#### Task requirements
In the entries below, find the line containing "Definition registry_new : CapRegistry" and the line containing "Definition registry_reset (r". Copy those two lines and everything between them exactly, and only that.
Extracted entries: Begin
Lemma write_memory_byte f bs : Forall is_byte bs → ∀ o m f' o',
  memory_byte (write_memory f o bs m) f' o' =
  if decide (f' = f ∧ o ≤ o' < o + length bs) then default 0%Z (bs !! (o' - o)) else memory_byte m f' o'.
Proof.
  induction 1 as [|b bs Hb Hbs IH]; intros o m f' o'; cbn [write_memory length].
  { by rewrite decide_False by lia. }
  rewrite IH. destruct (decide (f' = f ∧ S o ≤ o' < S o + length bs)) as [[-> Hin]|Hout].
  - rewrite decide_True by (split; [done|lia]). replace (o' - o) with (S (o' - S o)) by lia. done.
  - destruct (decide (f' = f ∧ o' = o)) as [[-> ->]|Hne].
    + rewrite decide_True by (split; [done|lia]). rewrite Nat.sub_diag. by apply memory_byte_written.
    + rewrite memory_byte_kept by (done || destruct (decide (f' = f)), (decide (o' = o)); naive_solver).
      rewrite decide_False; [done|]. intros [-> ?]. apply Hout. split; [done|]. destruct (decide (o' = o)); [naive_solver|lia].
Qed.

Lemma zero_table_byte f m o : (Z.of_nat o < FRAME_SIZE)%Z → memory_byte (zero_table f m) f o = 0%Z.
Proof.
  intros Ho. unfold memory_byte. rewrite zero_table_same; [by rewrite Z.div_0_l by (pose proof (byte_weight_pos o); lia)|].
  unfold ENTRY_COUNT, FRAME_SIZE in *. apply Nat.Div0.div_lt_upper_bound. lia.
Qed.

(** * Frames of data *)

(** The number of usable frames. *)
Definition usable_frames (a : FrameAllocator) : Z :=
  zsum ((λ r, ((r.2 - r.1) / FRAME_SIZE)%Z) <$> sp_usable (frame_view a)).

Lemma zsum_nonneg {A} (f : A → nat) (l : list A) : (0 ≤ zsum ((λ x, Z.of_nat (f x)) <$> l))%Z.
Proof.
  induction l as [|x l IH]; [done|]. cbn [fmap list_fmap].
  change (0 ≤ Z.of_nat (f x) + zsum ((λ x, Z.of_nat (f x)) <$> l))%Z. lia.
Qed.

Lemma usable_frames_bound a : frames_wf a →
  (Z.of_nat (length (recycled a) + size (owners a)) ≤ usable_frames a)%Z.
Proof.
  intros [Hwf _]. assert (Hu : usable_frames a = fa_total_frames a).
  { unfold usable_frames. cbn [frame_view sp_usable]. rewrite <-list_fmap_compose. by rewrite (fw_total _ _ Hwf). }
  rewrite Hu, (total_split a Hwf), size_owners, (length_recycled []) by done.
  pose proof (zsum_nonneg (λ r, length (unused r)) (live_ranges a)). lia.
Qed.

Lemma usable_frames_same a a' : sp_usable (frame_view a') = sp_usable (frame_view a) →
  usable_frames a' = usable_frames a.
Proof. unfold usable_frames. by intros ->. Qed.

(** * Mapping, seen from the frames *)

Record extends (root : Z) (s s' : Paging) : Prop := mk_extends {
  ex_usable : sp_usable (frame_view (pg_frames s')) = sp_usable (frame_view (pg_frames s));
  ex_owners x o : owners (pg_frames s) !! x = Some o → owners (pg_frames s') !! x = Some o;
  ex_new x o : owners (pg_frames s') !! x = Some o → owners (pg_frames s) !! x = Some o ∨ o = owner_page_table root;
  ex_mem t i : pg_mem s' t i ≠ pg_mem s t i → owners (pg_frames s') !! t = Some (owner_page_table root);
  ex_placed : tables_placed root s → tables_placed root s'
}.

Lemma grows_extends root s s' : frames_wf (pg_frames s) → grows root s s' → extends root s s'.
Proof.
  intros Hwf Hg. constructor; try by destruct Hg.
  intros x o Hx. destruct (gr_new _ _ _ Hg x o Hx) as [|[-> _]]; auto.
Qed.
Extracted entries: End
Extracted entries: Begin
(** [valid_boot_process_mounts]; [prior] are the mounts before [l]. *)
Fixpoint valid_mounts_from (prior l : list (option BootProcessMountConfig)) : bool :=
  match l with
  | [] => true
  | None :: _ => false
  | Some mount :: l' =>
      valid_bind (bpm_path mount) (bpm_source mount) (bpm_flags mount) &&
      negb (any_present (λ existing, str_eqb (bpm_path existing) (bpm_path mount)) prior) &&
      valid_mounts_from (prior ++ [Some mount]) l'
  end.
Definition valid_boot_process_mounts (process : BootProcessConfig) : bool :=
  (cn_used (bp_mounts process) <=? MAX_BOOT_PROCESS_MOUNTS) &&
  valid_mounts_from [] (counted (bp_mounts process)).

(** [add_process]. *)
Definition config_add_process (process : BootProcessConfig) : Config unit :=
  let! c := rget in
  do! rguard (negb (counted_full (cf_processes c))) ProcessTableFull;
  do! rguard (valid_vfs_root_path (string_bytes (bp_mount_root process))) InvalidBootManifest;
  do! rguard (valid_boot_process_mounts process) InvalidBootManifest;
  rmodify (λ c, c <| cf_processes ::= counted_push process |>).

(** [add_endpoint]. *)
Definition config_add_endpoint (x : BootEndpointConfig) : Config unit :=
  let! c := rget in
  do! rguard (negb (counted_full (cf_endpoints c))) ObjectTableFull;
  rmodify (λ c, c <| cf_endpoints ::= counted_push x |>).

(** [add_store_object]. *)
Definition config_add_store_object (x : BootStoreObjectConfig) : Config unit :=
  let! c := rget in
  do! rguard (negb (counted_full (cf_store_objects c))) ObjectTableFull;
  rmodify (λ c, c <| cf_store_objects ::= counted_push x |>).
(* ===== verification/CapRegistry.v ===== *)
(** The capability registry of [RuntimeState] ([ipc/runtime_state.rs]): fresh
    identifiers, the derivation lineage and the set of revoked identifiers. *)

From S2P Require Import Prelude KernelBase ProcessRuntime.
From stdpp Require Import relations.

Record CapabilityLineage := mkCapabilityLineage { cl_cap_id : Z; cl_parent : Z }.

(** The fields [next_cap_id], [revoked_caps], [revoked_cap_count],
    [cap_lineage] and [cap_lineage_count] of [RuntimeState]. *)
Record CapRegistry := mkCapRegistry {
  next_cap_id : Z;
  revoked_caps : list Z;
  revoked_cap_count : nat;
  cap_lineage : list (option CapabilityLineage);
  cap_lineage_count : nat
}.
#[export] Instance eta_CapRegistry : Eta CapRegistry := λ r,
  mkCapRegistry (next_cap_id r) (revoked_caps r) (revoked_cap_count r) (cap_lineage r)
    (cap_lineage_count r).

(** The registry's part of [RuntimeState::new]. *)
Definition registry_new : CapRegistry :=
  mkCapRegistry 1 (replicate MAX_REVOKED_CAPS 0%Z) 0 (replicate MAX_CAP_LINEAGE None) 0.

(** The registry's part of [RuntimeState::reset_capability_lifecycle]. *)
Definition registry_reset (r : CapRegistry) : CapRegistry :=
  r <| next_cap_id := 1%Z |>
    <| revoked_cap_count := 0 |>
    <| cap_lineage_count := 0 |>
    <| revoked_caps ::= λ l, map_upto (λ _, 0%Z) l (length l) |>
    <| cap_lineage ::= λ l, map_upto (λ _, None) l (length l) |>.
Extracted entries: End
#### Task output
Definition registry_new : CapRegistry :=
  mkCapRegistry 1 (replicate MAX_REVOKED_CAPS 0%Z) 0 (replicate MAX_CAP_LINEAGE None) 0.

(** The registry's part of [RuntimeState::reset_capability_lifecycle]. *)
Definition registry_reset (r : CapRegistry) : CapRegistry :=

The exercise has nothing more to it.